## Aim of the exercise:
For the entries that follow, restate word for word the line containing "lookup_insert_is_Some'. by right.", the line containing "by apply list_elem_of_singleton.", and every line that lies between them.

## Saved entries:

(** [apply_block_journaled], given the modifier of the parent: the ledger and the
    commitment buffers it leaves behind, and the journal or the error. *)
Definition apply_block_journaled `{Crypto, Bincode, Hex, Snapshot} (genesis : option bytes)
    (bootstrap : bool) (height timestamp modifier : Z) (active : bool)
    (block_hash : bytes) (txs : list Transaction) (tree : MerkleTree) (l : Ledger)
    : Ledger * MerkleTree * res NodeError BlockJournal :=
  let '((l1, j1), r) := apply_block_body genesis bootstrap height timestamp modifier active txs
                          (l, new_journal l block_hash height) in
  let '((tree, j1), r) := commit_root tree l1 j1 r in
  let j := set_undo (if active then Some (undo_since (governance l1) (governance l)) else None) j1 in
  match r with
  | Ok _ => (l1, tree, Ok j)
  | Err e =>
      match rollback_journal j l1 with
      | Ok l0 => (l0, tree, Err e)
      | _ => (l1, tree, Panic)
      end
  | Panic => (l1, tree, Panic)
  end.

(** ** Lemmas: the journal *)

Definition undo_changes (cs : list UtxoChange) (m : gmap OutPoint Utxo) : gmap OutPoint Utxo :=
  foldl undo_change m (rev cs).
Definition undo_claims (cl : list bytes) (s : gset bytes) : gset bytes :=
  foldl (fun s a => s ∖ {[a]}) s (rev cl).

Lemma undo_changes_snoc cs c m : undo_changes (cs ++ [c]) m = undo_changes cs (undo_change m c).
Proof. unfold undo_changes. by rewrite rev_app_distr. Qed.

Lemma undo_changes_app cs cs' m : undo_changes (cs ++ cs') m = undo_changes cs (undo_changes cs' m).
Proof. unfold undo_changes. by rewrite rev_app_distr, foldl_app. Qed.

Lemma undo_claims_snoc cl a s : undo_claims (cl ++ [a]) s = undo_claims cl (s ∖ {[a]}).
Proof. unfold undo_claims. by rewrite rev_app_distr. Qed.

Lemma undo_claims_app cl cl' s : undo_claims (cl ++ cl') s = undo_claims cl (undo_claims cl' s).
Proof. unfold undo_claims. by rewrite rev_app_distr, foldl_app. Qed.

(** Outputs are filed under the identifier of a transaction and a [u32]. *)
Definition well_keyed `{Crypto, Bincode} (k : OutPoint) : Prop := (exists tx, k.1 = txid tx) /\ 0 <= k.2 <= u32_max.

(** [cs] lists what happened to the output set between [m] and [m'], where every output
    that was added is new: it was not in [m] and did not occur before. *)
Inductive journaled `{Crypto, Bincode} (m : gmap OutPoint Utxo) : list UtxoChange -> gmap OutPoint Utxo -> Prop :=
  | jr_start : journaled m [] m
  | jr_added cs m' u : journaled m cs m' -> m !! (outpoint u : OutPoint) = None ->
      (outpoint u : OutPoint) ∉ map change_key cs -> well_keyed (outpoint u) ->
      journaled m (cs ++ [Added (outpoint u)]) (<[(outpoint u : OutPoint) := u]> m')
  | jr_removed cs m' k u : journaled m cs m' -> m' !! k = Some u ->
      journaled m (cs ++ [Removed k u]) (delete k m').

(** Every output that is there or was touched is an old one or was added. *)
Lemma journaled_keys `{Crypto, Bincode} m cs m' k : journaled m cs m' -> is_Some (m' !! k) \/ k ∈ map change_key cs ->
  is_Some (m !! k) \/ Added k ∈ cs.
Proof.
  induction 1 as [|cs m' u Hj IH Hm Hk Hw|cs m' k' u Hj IH Hk]; rewrite ?map_app, ?elem_of_app, ?list_elem_of_singleton; simpl.
  - intros [?|?%elem_of_nil]; [by left|done].
  - destruct (decide (k = outpoint u)) as [->|Hne]; [by right; right|]. rewrite lookup_insert_ne by done.
    intros [Hx|[Hx|Hx%list_elem_of_singleton]]; [| |done].
    + destruct IH as [?|?]; [by left|by left|by right; left].
    + destruct IH as [?|?]; [by right|by left|by right; left].
  - rewrite lookup_delete_is_Some. intros [[_ Hx]|[Hx|Hx%list_elem_of_singleton]].
    + destruct IH as [?|?]; [by left|by left|by right; left].
    + destruct IH as [?|?]; [by right|by left|by right; left].
    + subst. destruct IH as [?|?]; [left; by eexists|by left|by right; left].
Qed.
(* ===== verification/Supply.v ===== *)
(** * The ledger: what transactions do to the money supply

    Theorems about [Ledger.v]: the exact effect of a transaction on the output set,
    conservation of value, the rules of coinstakes and claims, and the invariant of the
    ledger: supply within its cap, staked supply exact, every coin accounted for. *)

From stdpp Require Import base list gmap sorting strings.
From Stdlib Require Import ZArith Lia.
From S2P Require Import Prelude Script Crypto Engine Standard Merkle Codec Block Address Consensus.
From S2P Require Import Governance Ledger.
Import Scripts.

Definition in_key (i : TxInput) : OutPoint := (prev_txid i, prev_vout i).

(** Outputs taken out of and put into an output set. *)
Definition spend_keys (m : gmap OutPoint Utxo) (ks : list OutPoint) : gmap OutPoint Utxo :=
  foldl (fun m k => delete k m) m ks.
Definition create_utxos (m : gmap OutPoint Utxo) (us : list Utxo) : gmap OutPoint Utxo :=
  foldl (fun m u => <[(outpoint u : OutPoint) := u]> m) m us.

Lemma spend_keys_lookup m ks k u :
  spend_keys m ks !! k = Some u <-> m !! k = Some u /\ k ∉ ks.
Proof.
  unfold spend_keys. revert m; induction ks as [|k' ks IH]; intros m; simpl; [rewrite elem_of_nil; tauto|].
  rewrite IH, lookup_delete_Some, not_elem_of_cons. intuition congruence.
Qed.

(** The stakeable value of an output, as the staked supply counts it. *)
Definition weight (p : ConsensusParams) (u : Utxo) : Z :=
  if is_stakeable_with p u then utxo_value u else 0.
(* ===== verification/Chain.v ===== *)
(** * The chain: accepting blocks and reorganizing

    Models [vtorrent-node/src/chain.rs] and the rest of
    [vtorrent-node/src/chain/chain_reorg.rs].  The fields of [struct Chain] are in four
    groups: [Known] holds what is kept of every known block, [Main] the state of the
    active chain (with the [Ledger]), [Config] the settings, and [utxo_tree] the reused
    buffers of the commitment.  [utxo_leaves] is cleared before each use and has no
    field.  Log messages are left out.

    The iteration order of a [HashMap] is a parameter ([KeyOrder]); [now] stands for
    [now_timestamp_u32()].  A loop that would not end is [Panic] when its fuel runs out. *)

From stdpp Require Import base list gmap sorting strings.
From Stdlib Require Import ZArith Lia.
From S2P Require Import Prelude Script Crypto Engine Standard Merkle Codec Block Address Consensus.
From S2P Require Import Deployments Governance Ledger.
Import Scripts.

(** ** Data *)

Definition MAX_FORK_BODIES : Z := 256.

(** [usize::MAX]. *)
Definition usize_max : Z := 18446744073709551615.

Definition zero_hash : bytes := repeat 0 32.

Record RolledBackBlock : Type := mkRolledBack {
  rb_hash : bytes;
  rb_height : Z;
  utxos_to_remove : list OutPoint;
  utxos_to_restore : list Utxo;
  claimed_to_remove : list bytes;
}.

Record AppliedForkBlock : Type := mkAppliedFork {
  af_block : Block;
  af_height : Z;
  af_utxos_added : list Utxo;
  af_utxos_removed : list OutPoint;
  af_claimed : list bytes;
}.

Inductive BlockAcceptance : Type :=
  | MainChain (height : Z) (utxos_added : list Utxo) (utxos_removed : list OutPoint)
      (claimed : list bytes)
  | Reorg (old_tip new_tip : bytes) (depth : Z) (rolled_back_txs : list Transaction)
      (rolled_back_blocks : list RolledBackBlock) (applied_fork_blocks : list AppliedForkBlock)
  | Fork (fork_tip : bytes)
  | Duplicate.

(** [impl PartialEq for BlockAcceptance]. *)
Definition acceptance_eq (a b : BlockAcceptance) : bool :=
  match a, b with
  | MainChain h1 _ _ _, MainChain h2 _ _ _ => h1 =? h2
  | Reorg o1 n1 d1 _ _ _, Reorg o2 n2 d2 _ _ _ => bytes_eqb o1 o2 && bytes_eqb n1 n2 && (d1 =? d2)
  | Fork f1, Fork f2 => bytes_eqb f1 f2
  | Duplicate, Duplicate => true
  | _, _ => false
  end.

(** What is known of every block, on the active chain or not. *)
Record Known : Type := mkKnown {
  blocks : gmap bytes Block;
  headers : gmap bytes BlockHeader;
  cumulative_work : gmap bytes Z;
  parent_map : gmap bytes bytes;
  block_heights : gmap bytes Z;
}.

(** The active chain. *)
Record Main : Type := mkMain {
  state : Ledger;
  height_index : list bytes;
  tx_index : gmap bytes (bytes * nat);
  journals : list BlockJournal;
}.

(** [trait BlockBodySource]. *)
Record BlockBodySource : Type := mkSource {
  block_body : bytes -> option Block;
  block_body_at_height : Z -> option Block;
}.

Record Config : Type := mkConfig {
  block_body_cache : Z;
  body_source : option BlockBodySource;
  max_reorg_depth : Z;
  allow_pow_test_blocks : bool;
  governance_test_activation : option Z;
  governance_test_deployment : option (Deployment * Z);
}.

Record Chain : Type := mkChain {
  known : Known;
  main : Main;
  utxo_tree : MerkleTree;
  config : Config;
}.

Definition set_known (f : Known -> Known) (c : Chain) : Chain :=
  mkChain (f (known c)) (main c) (utxo_tree c) (config c).
Definition set_main (f : Main -> Main) (c : Chain) : Chain :=
  mkChain (known c) (f (main c)) (utxo_tree c) (config c).
Definition set_config (f : Config -> Config) (c : Chain) : Chain :=
  mkChain (known c) (main c) (utxo_tree c) (f (config c)).
Definition set_ledger (l : Ledger) (tree : MerkleTree) (c : Chain) : Chain :=
  mkChain (known c)
    (mkMain l (height_index (main c)) (tx_index (main c)) (journals (main c))) tree (config c).
(* ===== verification/Mirror.v ===== *)
(** * What the outcome of a block tells an observer

    [Chain::add_block] returns, with its verdict, the outputs and claims that changed; the
    node stores them and never reads the chain itself.  This file says what such an
    observer keeps ([View]) and how it follows the chain ([view_accept]), and shows that
    the lists computed from the journals of [Chain.v] turn the old output set into the new
    one.  [Replay.v] shows that the observer always agrees with the chain. *)

From stdpp Require Import base list gmap sorting strings.
From Stdlib Require Import ZArith Lia.
From S2P Require Import Prelude Script Crypto Engine Standard Merkle Codec Block Address Consensus.
From S2P Require Import Deployments Governance Ledger Supply History Chain.
Import Scripts.

(** ** The view of an observer *)

Record View : Type := mkView {
  v_blocks : list Block;
  v_utxos : gmap OutPoint Utxo;
  v_claimed : gset bytes;
}.

Definition view_of (bs : list Block) (l : Ledger) : View := mkView bs (utxo_set l) (claimed_addresses l).

(** Outputs come first, then go. *)
Definition sync (added : list Utxo) (removed : list OutPoint) (m : gmap OutPoint Utxo) : gmap OutPoint Utxo :=
  spend_keys (create_utxos m added) removed.

Section view.
Context {C : Crypto} {B : Bincode}.

(** Lists of changes as [Chain.v] computes them. *)
Definition keyed (added : list Utxo) (removed : list OutPoint) : Prop :=
  Forall (fun u => well_keyed (outpoint u)) added /\ Forall well_keyed removed.

(** A block at the height after the last. *)
Definition view_append (b : Block) (height : Z) (added : list Utxo) (removed : list OutPoint) (claims : list bytes)
    (v v' : View) : Prop :=
  height = zlen (v_blocks v) /\ keyed added removed /\
  v' = mkView (v_blocks v ++ [b]) (sync added removed (v_utxos v)) (list_to_set claims ∪ v_claimed v).

(** The last block goes, unless it is the first one. *)
Definition view_rollback (rb : RolledBackBlock) (v v' : View) : Prop :=
  (exists b, v_blocks v = v_blocks v' ++ [b]) /\ v_blocks v' <> [] /\ keyed (utxos_to_restore rb) (utxos_to_remove rb) /\
  v_utxos v' = sync (utxos_to_restore rb) (utxos_to_remove rb) (v_utxos v) /\
  v_claimed v' = v_claimed v ∖ list_to_set (claimed_to_remove rb).

Fixpoint view_rollbacks (rbs : list RolledBackBlock) (v v' : View) : Prop :=
  match rbs with
  | [] => v' = v
  | rb :: rbs => exists v1, view_rollback rb v v1 /\ view_rollbacks rbs v1 v'
  end.

Definition view_fork_block (f : AppliedForkBlock) : View -> View -> Prop :=
  view_append (af_block f) (af_height f) (af_utxos_added f) (af_utxos_removed f) (af_claimed f).

Fixpoint view_forks (fs : list AppliedForkBlock) (v v' : View) : Prop :=
  match fs with
  | [] => v' = v
  | f :: fs => exists v1, view_fork_block f v v1 /\ view_forks fs v1 v'
  end.

(** What [add_block] returned for the block [b]. *)
Definition view_accept (b : Block) (a : BlockAcceptance) (v v' : View) : Prop :=
  match a with
  | MainChain height added removed claims => view_append b height added removed claims v v'
  | Reorg _ _ _ _ rbs fs => exists v1, view_rollbacks rbs v v1 /\ view_forks fs v1 v'
  | Fork _ | Duplicate => v' = v
  end.
End view.

(** ** Lemmas: reading a journal *)

Section journals.
Context {C : Crypto} {B : Bincode}.

(** What a journal says of one key. *)
Record journal_at (m : gmap OutPoint Utxo) (cs : list UtxoChange) (m' : gmap OutPoint Utxo) (k : OutPoint) : Prop := {
  ja_other : k ∉ map change_key cs -> m' !! k = m !! k;
  ja_removed : (exists u, Removed k u ∈ cs) -> m' !! k = None;
  ja_added : Added k ∈ cs -> (exists u, Removed k u ∈ cs) \/ is_Some (m' !! k);
  ja_outpoint : forall u, Added k ∈ cs -> m' !! k = Some u -> outpoint u = k;
}.

Lemma journaled_at m cs m' k : journaled m cs m' -> journal_at m cs m' k.
Proof.
  induction 1 as [|cs m' u Hj [J1 J2 J3 J4] Hm Hk Hw|cs m' k' u Hj [J1 J2 J3 J4] Hk].
  - split; [done|by intros [? ?%elem_of_nil]|by intros ?%elem_of_nil|by intros ? ?%elem_of_nil].
  - split; rewrite ?map_app, ?elem_of_app, ?list_elem_of_singleton; simpl; rewrite ?list_elem_of_singleton.
    + intros Hn. rewrite lookup_insert_ne; [apply J1; tauto|]. intros E. apply Hn. by right.
    + intros [u' [Hu|?%list_elem_of_singleton]%elem_of_app]; [|done]. rewrite lookup_insert_ne; [eauto|].
      intros <-. apply Hk, list_elem_of_fmap. by eexists (Removed _ _).
    + intros [Hin|[= ->]]; [|right; rewrite lookup_insert_eq; eauto]. destruct (J3 Hin) as [[u' ?]|Hs].
      * left. exists u'. apply elem_of_app. by left.
      * right. apply lookup_insert_is_Some'. by right.
    + intros u' [Hin|[= ->]%list_elem_of_singleton]%elem_of_app Hu'.
      * rewrite lookup_insert_ne in Hu'; [eauto|]. intros <-. apply Hk, list_elem_of_fmap. by eexists (Added _).
      * rewrite lookup_insert_eq in Hu'. by injection Hu' as <-.
  - split; rewrite ?map_app, ?elem_of_app, ?list_elem_of_singleton; simpl; rewrite ?list_elem_of_singleton.
    + intros Hn. rewrite lookup_delete_ne; [apply J1; tauto|]. intros E. apply Hn. by right.
    + intros [u' [Hu|[= -> _]%list_elem_of_singleton]%elem_of_app]; [|apply lookup_delete_eq].
      rewrite lookup_delete_None. right. eauto.
    + intros [Hin|?]; [|done]. destruct (decide (k' = k)) as [->|Hne].
      * left. exists u. apply elem_of_app. right. by apply list_elem_of_singleton.
      * rewrite lookup_delete_ne by done. destruct (J3 Hin) as [[u' ?]|?]; [left|by right].
        exists u'. apply elem_of_app. by left.
    + intros u' [Hin|?%list_elem_of_singleton]%elem_of_app [_ Hu']%lookup_delete_Some; [eauto|done].
Qed.

Lemma create_utxos_at us k v : forall m,
  (forall u, u ∈ us -> outpoint u = k -> v = Some u) -> ((forall u, u ∈ us -> outpoint u <> k) -> m !! k = v) ->
  create_utxos m us !! k = v.
Proof.
  induction us as [|u us IH]; intros m Hin Hout; [by apply Hout; intros ? ?%elem_of_nil|].
  change (create_utxos m (u :: us)) with (create_utxos (<[(outpoint u : OutPoint) := u]> m) us).
  apply IH; [intros u' Hu'; apply Hin; by right|]. intros Hno. destruct (decide (outpoint u = k)) as [E|Hne].
  - rewrite E, lookup_insert_eq. symmetry. apply Hin; [left|done].
  - rewrite lookup_insert_ne by done. apply Hout. intros u' [->|Hu']%elem_of_cons; auto.
Qed.

Lemma spend_keys_at m ks k v : (k ∈ ks -> v = None) -> (k ∉ ks -> m !! k = v) -> spend_keys m ks !! k = v.
Proof.
  intros Hin Hout. apply option_eq. intros u. rewrite spend_keys_lookup. destruct (decide (k ∈ ks)) as [Hk|Hk].
  - rewrite (Hin Hk). split; [by intros []|done].
  - rewrite (Hout Hk). tauto.
Qed.

(** The lists of [utxo_diff]. *)
Lemma utxo_diff_omap utxos cs : utxo_diff utxos cs =
  (omap (fun c => match c with Added k => utxos !! k | Removed _ _ => None end) cs,
   omap (fun c => match c with Added _ => None | Removed k _ => Some k end) cs).
Proof.
  unfold utxo_diff. induction cs as [|c cs IH] using rev_ind; [done|]. rewrite foldl_app, IH, !omap_app. simpl.
  destruct c as [k|k u]; simpl; rewrite ?app_nil_r; [|done]. by destruct (utxos !! k); rewrite ?app_nil_r.
Qed.

Lemma utxo_diff_spec utxos cs :
  (forall u, u ∈ (utxo_diff utxos cs).1 <-> exists k, Added k ∈ cs /\ utxos !! k = Some u) /\
  (forall k, k ∈ (utxo_diff utxos cs).2 <-> exists u, Removed k u ∈ cs).
Proof.
  rewrite utxo_diff_omap. split; intros x; cbn [fst snd]; rewrite list_elem_of_omap; split.
  - intros ([k|] & Hc & E); [eauto|done].
  - intros (k & Hc & E). by exists (Added k).
  - intros ([|k u] & Hc & E); [done|]. injection E as <-. eauto.
  - intros [u Hc]. by exists (Removed x u).
Qed.

(** The lists of a new block take the output set to its new state. *)
Lemma utxo_diff_sync m cs m' : journaled m cs m' -> sync (utxo_diff m' cs).1 (utxo_diff m' cs).2 m = m'.
Proof.
  intros Hj. destruct (utxo_diff_spec m' cs) as [D1 D2]. apply map_eq. intros k.
  destruct (journaled_at m cs m' k Hj) as [J1 J2 J3 J4].
  apply spend_keys_at; [intros Hk; apply J2; by apply D2|]. rewrite D2. intros Hn.
  apply create_utxos_at.
  - intros u (k' & Hin & Hu)%D1 Hk. pose proof (ja_outpoint _ _ _ _ (journaled_at _ _ _ k' Hj) u Hin Hu) as Ho. congruence.
  - intros Hno. symmetry. apply J1. intros (c & Hc & Hin)%list_elem_of_fmap. destruct c as [k'|k' u]; simpl in Hc; subst k'.
    + destruct (J3 Hin) as [?|[u Hu]]; [done|]. apply (Hno u); [apply D1; eauto|]. by apply J4.
    + apply Hn. eauto.
Qed.

(** A key that was removed does not come back, so the lists of [reorganize_to_inner] are
    the same. *)
Lemma fork_diff_eq m cs m' utxos : journaled m cs m' -> fork_diff utxos cs = utxo_diff utxos cs.
Proof.
  intros Hj. rewrite utxo_diff_omap. unfold fork_diff.
  induction Hj as [|cs m' u Hj IH Hm Hk Hw|cs m' k u Hj IH Hk]; [done| |]; rewrite foldl_app, IH, !omap_app; simpl.
  - f_equal; [by destruct (utxos !! _); rewrite ?app_nil_r|]. rewrite app_nil_r. apply forallb_filter_id, forallb_forall.
    intros k (c & Hc & E)%list_elem_of_In%list_elem_of_omap. apply negb_true_iff, bool_decide_eq_false. intros ->.
    apply Hk, list_elem_of_fmap. exists c. destruct c; [done|]. by injection E.
  - by rewrite app_nil_r.
Qed.

(** The lists of a block that is rolled back take the output set to its old state. *)
Lemma rollback_sync m cs m' touched :
  journaled m cs m' -> (forall k u, m !! k = Some u -> outpoint u = k) ->
  (forall k, k ∈ touched <-> k ∈ map change_key cs) ->
  sync (omap (fun k => m !! k) touched) (List.filter (fun k => bool_decide (m !! k = None)) touched) m' = m.
Proof.
  intros Hj Hout Ht. apply map_eq. intros k. apply spend_keys_at.
  { intros [_ Hk]%list_elem_of_In%filter_In. by apply bool_decide_eq_true in Hk. }
  intros Hk. apply create_utxos_at.
  - intros u (k' & _ & Hu)%list_elem_of_omap E. rewrite <- (Hout k' u Hu), E in Hu. done.
  - intros Hno. destruct (decide (k ∈ map change_key cs)) as [Hin|Hn]; [|by apply (journaled_at m cs m' k Hj)].
    exfalso. apply Ht in Hin. destruct (m !! k) as [u|] eqn:E.
    + apply (Hno u); [|by apply Hout]. apply list_elem_of_omap. by exists k.
    + apply Hk, list_elem_of_In, filter_In. split; [by apply list_elem_of_In|by apply bool_decide_eq_true].
Qed.
(** The journal [j] lists how [l'] came from [l]. *)
Definition journal_of (l : Ledger) (j : BlockJournal) (l' : Ledger) : Prop :=
  journaled (utxo_set l) (changes j) (utxo_set l') /\
  claimed_addresses l' = list_to_set (j_claimed j) ∪ claimed_addresses l.

(** A block shows an observer the state after it. *)
Lemma view_appended bs l b l' j height :
  journal_of l j l' -> (forall k, is_Some (utxo_set l !! k) -> well_keyed k) -> height = zlen bs ->
  view_append b height (utxo_diff (utxo_set l') (changes j)).1 (utxo_diff (utxo_set l') (changes j)).2 (j_claimed j)
    (view_of bs l) (view_of (bs ++ [b]) l').
Proof.
  intros [J1 J2] Hw ->. split; [done|]. destruct (utxo_diff_spec (utxo_set l') (changes j)) as [D1 D2]. split.
  - split; apply Forall_forall.
    + intros u (k & Hk & Hu)%D1. rewrite (ja_outpoint _ _ _ _ (journaled_at _ _ _ k J1) u Hk Hu).
      apply (journaled_well_keyed _ _ _ _ J1 Hw). left. by eexists.
    + intros k [u Hk]%D2. apply (journaled_well_keyed _ _ _ _ J1 Hw). right. apply list_elem_of_fmap. by eexists (Removed k u).
  - unfold view_of. simpl. by rewrite (utxo_diff_sync _ _ _ J1), J2.
Qed.

(** A block that is rolled back shows an observer the state before it. *)
Lemma view_rolled_back bs l b l' j hash height touched :
  journal_of l j l' -> bs <> [] -> (forall k, is_Some (utxo_set l !! k) -> well_keyed k) ->
  (forall k u, utxo_set l !! k = Some u -> outpoint u = k) ->
  (forall k, k ∈ touched <-> k ∈ map change_key (changes j)) ->
  claimed_addresses l' ∖ list_to_set (j_claimed j) = claimed_addresses l ->
  view_rollback (mkRolledBack hash height (List.filter (fun k => bool_decide (utxo_set l !! k = None)) touched)
      (omap (fun k => utxo_set l !! k) touched) (j_claimed j)) (view_of (bs ++ [b]) l') (view_of bs l).
Proof.
  intros [J1 _] Hne Hw Hout Ht Hcl. split; [by exists b|]. split; [done|]. split.
  - split; apply Forall_forall; simpl.
    + intros u (k & Hk & Hu)%list_elem_of_omap. rewrite (Hout k u Hu). apply Hw. by eexists.
    + intros k [Hk _]%list_elem_of_In%filter_In. apply (journaled_well_keyed _ _ _ _ J1 Hw). right.
      by apply Ht, list_elem_of_In.
  - simpl. by rewrite (rollback_sync _ _ _ _ J1 Hout Ht), Hcl.
Qed.
End journals.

## Output of the task:
      * right. apply lookup_insert_is_Some'. by right.
    + intros u' [Hin|[= ->]%list_elem_of_singleton]%elem_of_app Hu'.
      * rewrite lookup_insert_ne in Hu'; [eauto|]. intros <-. apply Hk, list_elem_of_fmap. by eexists (Added _).
      * rewrite lookup_insert_eq in Hu'. by injection Hu' as <-.
  - split; rewrite ?map_app, ?elem_of_app, ?list_elem_of_singleton; simpl; rewrite ?list_elem_of_singleton.
    + intros Hn. rewrite lookup_delete_ne; [apply J1; tauto|]. intros E. apply Hn. by right.
    + intros [u' [Hu|[= -> _]%list_elem_of_singleton]%elem_of_app]; [|apply lookup_delete_eq].
      rewrite lookup_delete_None. right. eauto.
    + intros [Hin|?]; [|done]. destruct (decide (k' = k)) as [->|Hne].
      * left. exists u. apply elem_of_app. right. by apply list_elem_of_singleton.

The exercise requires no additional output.